= Higher education in Libya =

Higher education in Libya has faced challenges from different factors. Indeed, Libyan higher education is modernized compared to countries which have poor higher institutes. Libyan higher education enrollment is free at any stages, with enrollment rate is increasingly high at universities. In 1980s and 1990s, Libyan higher education was hindered due to foreign language obstruction.

==Overview==
Higher education includes general and specialized universities, polytechnics and teacher training institution. Recent studies suggested that there is a significant gap in higher education level in Libya, due to the policy of suppressing foreign language abroad. Libya has 29 universities. Higher education has been improved and evolved to governmental and institutional stages as well as in society, despite facing some obstacles. Libyan universities face challenges of poor learning and skill method, lack of efficiency and teacher qualifications and poor understanding of e-technologies provision, with no professionals and developments in culture.

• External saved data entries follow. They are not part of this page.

(** ** Every selection is as likely as any other

    [pick] is a function of the numbers it draws.  When the [i]-th number
    is below the size of what is left of the pool, as the output of
    [randbelow] is, every ordered selection of distinct members comes from
    exactly one sequence of numbers: numbers drawn uniformly give
    selections drawn uniformly. *)

(** The selection as a function of the numbers drawn. *)
Fixpoint picked (js : list nat) (pool : list Z) : list Z :=
  match js, pool with
  | j :: js', a :: _ =>
      nth (j mod len pool) pool a
      :: picked js' (remove_nth (j mod len pool) pool)
  | _, _ => []
  end.

(** The [i]-th number is below [n - i]. *)
Fixpoint in_range (js : list nat) (n : nat) : Prop :=
  match js with
  | [] => True
  | j :: js' => (j < n)%nat /\ in_range js' (pred n)
  end.

Lemma pick_picked (js : list nat) (pool : list Z) (w : world) (rest : list nat) :
  rng w = js ++ rest -> (len js <= len pool)%nat ->
  exists w',
    pick (len js) pool w = (Ok (picked js pool), w') /\ rng w' = rest.
Proof.
  revert pool w; induction js as [|j js IH]; intros pool w Hr Hl.
  - exists w. split; [reflexivity | exact Hr].
  - destruct pool as [|a pool]; [simpl in Hl; lia|].
    cbn [len pick picked]. unfold bind at 1. unfold draw. rewrite Hr.
    cbn [app].
    assert (Hj : (j mod len (a :: pool) < len (a :: pool))%nat)
      by (apply Nat.mod_upper_bound; simpl; lia).
    destruct (IH (remove_nth (j mod len (a :: pool)) (a :: pool))
                 (with_rng (js ++ rest) w) eq_refl) as (w' & E & Hr').
    { rewrite remove_nth_len by exact Hj. simpl in *. lia. }
    cbn [List.length] in E.
    exists w'. unfold bind. rewrite E. split; [reflexivity | exact Hr'].
Qed.

(** The numbers [k] draws take from the random source: the next [k] it
    holds, and zeros once it has run out. *)
Fixpoint next_numbers (k : nat) (numbers : list nat) : list nat :=
  match k with
  | O => []
  | S k' =>
      match numbers with
      | [] => 0%nat :: next_numbers k' []
      | d :: rest => d :: next_numbers k' rest
      end
  end.

Lemma next_numbers_len (k : nat) (numbers : list nat) :
  len (next_numbers k numbers) = k.
Proof.
  revert numbers; induction k as [|k IH]; intros numbers; [reflexivity|].
  destruct numbers; cbn [next_numbers List.length]; now rewrite IH.
Qed.

(** [pick] returns what the next numbers of the random source pick, and
    leaves the numbers after them. *)
Lemma pick_next (k : nat) (pool : list Z) (w : world) :
  (k <= len pool)%nat ->
  exists w',
    pick k pool w = (Ok (picked (next_numbers k (rng w)) pool), w')
    /\ rng w' = skipn k (rng w).
Proof.
  revert pool w; induction k as [|k IH]; intros pool w Hk.
  - exists w. split; reflexivity.
  - destruct pool as [|a pool]; [simpl in Hk; lia|].
    cbn [pick]. unfold bind at 1. unfold draw.
    destruct (rng w) as [|d rest] eqn:Er; cbn [next_numbers picked skipn].
    + assert (Hj : (0 mod len (a :: pool) < len (a :: pool))%nat)
        by (apply Nat.mod_upper_bound; simpl; lia).
      destruct (IH (remove_nth (0 mod len (a :: pool)) (a :: pool)) w)
        as (w' & E & Hr').
      { rewrite remove_nth_len by exact Hj. simpl in *. lia. }
      rewrite Er in E, Hr'. rewrite skipn_nil in Hr'.
      exists w'. unfold bind. rewrite E. split; [reflexivity | exact Hr'].
    + assert (Hj : (d mod len (a :: pool) < len (a :: pool))%nat)
        by (apply Nat.mod_upper_bound; simpl; lia).
      destruct (IH (remove_nth (d mod len (a :: pool)) (a :: pool))
                   (with_rng rest w)) as (w' & E & Hr').
      { rewrite remove_nth_len by exact Hj. simpl in *. lia. }
      cbn [rng with_rng] in E, Hr'.
      exists w'. unfold bind. rewrite E. split; [reflexivity | exact Hr'].
Qed.

Lemma remove_nth_keeps (j : nat) (pool : list Z) (d y : Z) :
  (j < len pool)%nat -> In y pool -> y <> nth j pool d ->
  In y (remove_nth j pool).
Proof.
  intros Hj Hy Hne.
  apply (Permutation_in y (remove_nth_perm j pool d Hj)) in Hy.
  destruct Hy as [E|Hy]; [congruence | exact Hy].
Qed.

Lemma remove_nth_NoDup (j : nat) (pool : list Z) :
  (j < len pool)%nat -> NoDup pool -> NoDup (remove_nth j pool).
Proof.
  intros Hj Hnd.
  pose proof (Permutation_NoDup (remove_nth_perm j pool 0%Z Hj) Hnd) as H.
  now inversion H.
Qed.

Lemma pick_fair (sel pool : list Z) :
  NoDup pool -> NoDup sel -> incl sel pool ->
  exists js,
    (len js = len sel /\ in_range js (len pool) /\ picked js pool = sel)
    /\ forall js',
         len js' = len sel -> in_range js' (len pool) ->
         picked js' pool = sel -> js' = js.
Proof.
  revert pool; induction sel as [|x sel IH]; intros pool Hp Hs Hi.
  - exists []. split; [repeat split|].
    intros js' Hl _ _. destruct js'; [reflexivity | discriminate].
  - assert (Hx : In x pool) by (apply Hi; now left).
    destruct pool as [|a pool]; [destruct Hx|].
    destruct (In_nth _ _ a Hx) as (j & Hj & Ej).
    inversion Hs as [|? ? Hnx Hs']; subst.
    destruct (IH (remove_nth j (a :: pool))) as (js & (Hl & Hr & Epk) & Huniq).
    + now apply remove_nth_NoDup.
    + exact Hs'.
    + intros y Hy. apply (remove_nth_keeps j (a :: pool) a); [exact Hj | |].
      * apply Hi. now right.
      * intros E. apply Hnx. rewrite <- E. exact Hy.
    + rewrite remove_nth_len in Hr by exact Hj.
      exists (j :: js). split.
      * split; [simpl; now rewrite Hl|]. split; [split; assumption|].
        cbn [picked]. rewrite (Nat.mod_small _ _ Hj). now rewrite Epk.
      * intros js' Hl' Hr' Epk'.
        destruct js' as [|j' js']; [discriminate|].
        destruct Hr' as [Hj' Hr'']. cbn [picked] in Epk'.
        rewrite (Nat.mod_small _ _ Hj') in Epk'.
        inversion Epk' as [[Ex Erest]].
        assert (j' = j).
        { apply (proj1 (NoDup_nth (a :: pool) a) Hp); try assumption;
            congruence. }
        subst j'. f_equal. apply Huniq.
        -- simpl in Hl'. lia.
        -- rewrite remove_nth_len by exact Hj. exact Hr''.
        -- exact Erest.
Qed.

(** ** The minimum over the non-empty groups *)

Lemma fold_min_spec (rest : list Z) (x : Z) :
  In (fold_left Z.min rest x) (x :: rest)
  /\ forall y, In y (x :: rest) -> (fold_left Z.min rest x <= y)%Z.
Proof.
  revert x; induction rest as [|a rest IH]; intros x; simpl.
  - split; [now left|]. intros y [<-|[]]. lia.
  - destruct (IH (Z.min x a)) as [Hin Hle]. split.
    + destruct Hin as [E|Hin]; [|now right; right].
      rewrite <- E. destruct (Z.min_spec x a) as [[_ ->]|[_ ->]]; auto.
    + intros y Hy.
      assert (Hm : (fold_left Z.min rest (Z.min x a) <= Z.min x a)%Z)
        by (apply Hle; now left).
      destruct Hy as [<-|[<-|Hy]]; [lia | lia |].
      apply Hle. now right.
Qed.

Lemma py_min_spec (l : list Z) :
  l <> [] ->
  exists m, py_min l = Ok m /\ In m l /\ forall y, In y l -> (m <= y)%Z.
Proof.
  destruct l as [|x rest]; [congruence|]. intros _.
  exists (fold_left Z.min rest x). split; [reflexivity|].
  apply fold_min_spec.
Qed.

Lemma nonempty_true (ids : list Z) : nonempty ids = true <-> ids <> [].
Proof. destruct ids; simpl; split; congruence. Qed.

Lemma in_nonempty_sizes (g : groups) (z : Z) :
  In z (nonempty_sizes g) <->
  exists name ids, In (name, ids) g /\ ids <> [] /\ z = Z.of_nat (len ids).
Proof.
  unfold nonempty_sizes. rewrite in_map_iff. split.
  - intros (ids & <- & Hin). apply filter_In in Hin. destruct Hin as [Hin Hne].
    apply in_map_iff in Hin. destruct Hin as ([name ids'] & E & Hin).
    simpl in E. subst ids'. exists name, ids.
    repeat split; [exact Hin | now apply nonempty_true].
  - intros (name & ids & Hin & Hne & ->). exists ids. split; [reflexivity|].
    apply filter_In. split; [|now apply nonempty_true].
    apply in_map_iff. exists (name, ids). auto.
Qed.

End SamplerFacts.

Module SamplerSpec.

Import SamplerFacts.

(** What a group adds to the sample under the quota [target]: nothing
    when it is empty, all its members when it has at most [target], and
    otherwise what [random.sample(ids, target)] returned, which is [target]
    members drawn without replacement. *)
Definition contribution (target : Z) (ids sel : list Z) : Prop :=
  (ids = [] -> sel = [])
  /\ ((Z.of_nat (len ids) <= target)%Z -> sel = ids)
  /\ ((target < Z.of_nat (len ids))%Z ->
      Z.of_nat (len sel) = target
      /\ drawn_from sel ids
      /\ exists w1 w2, random_sample ids target w1 = (Ok sel, w2)).

(** [m] is the least size of a non-empty group. *)
Definition least_nonempty_size (g : groups) (m : Z) : Prop :=
  (exists name ids, In (name, ids) g /\ ids <> [] /\ Z.of_nat (len ids) = m)
  /\ forall name ids, In (name, ids) g -> ids <> [] -> (m <= Z.of_nat (len ids))%Z.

Libya had no higher institution during the Italian rule. The first higher institution was the University of Benghazi, which is high ranking and established after its independence. The first Arts and Education was inaugurated, and UNESCO aided to open faculties of science, agriculture, commerce, economics, law and medicine in Tripoli between 1955-1969. According to official statically source, around 50-60% students graduated from intermediate vocational centers, a program that awards Intermediate Training Diploma.

=== After the 2011 revolution ===
From the 2011 revolution, Libya has suffered from educational crisis which universities expanded without assessing the quality standard – also impacted the higher education scrutiny. The number of public universities grew from 13 in 2014 to 26 in 2021.

After 2011, most Libyans agreed that the level of higher education of the country should be improved.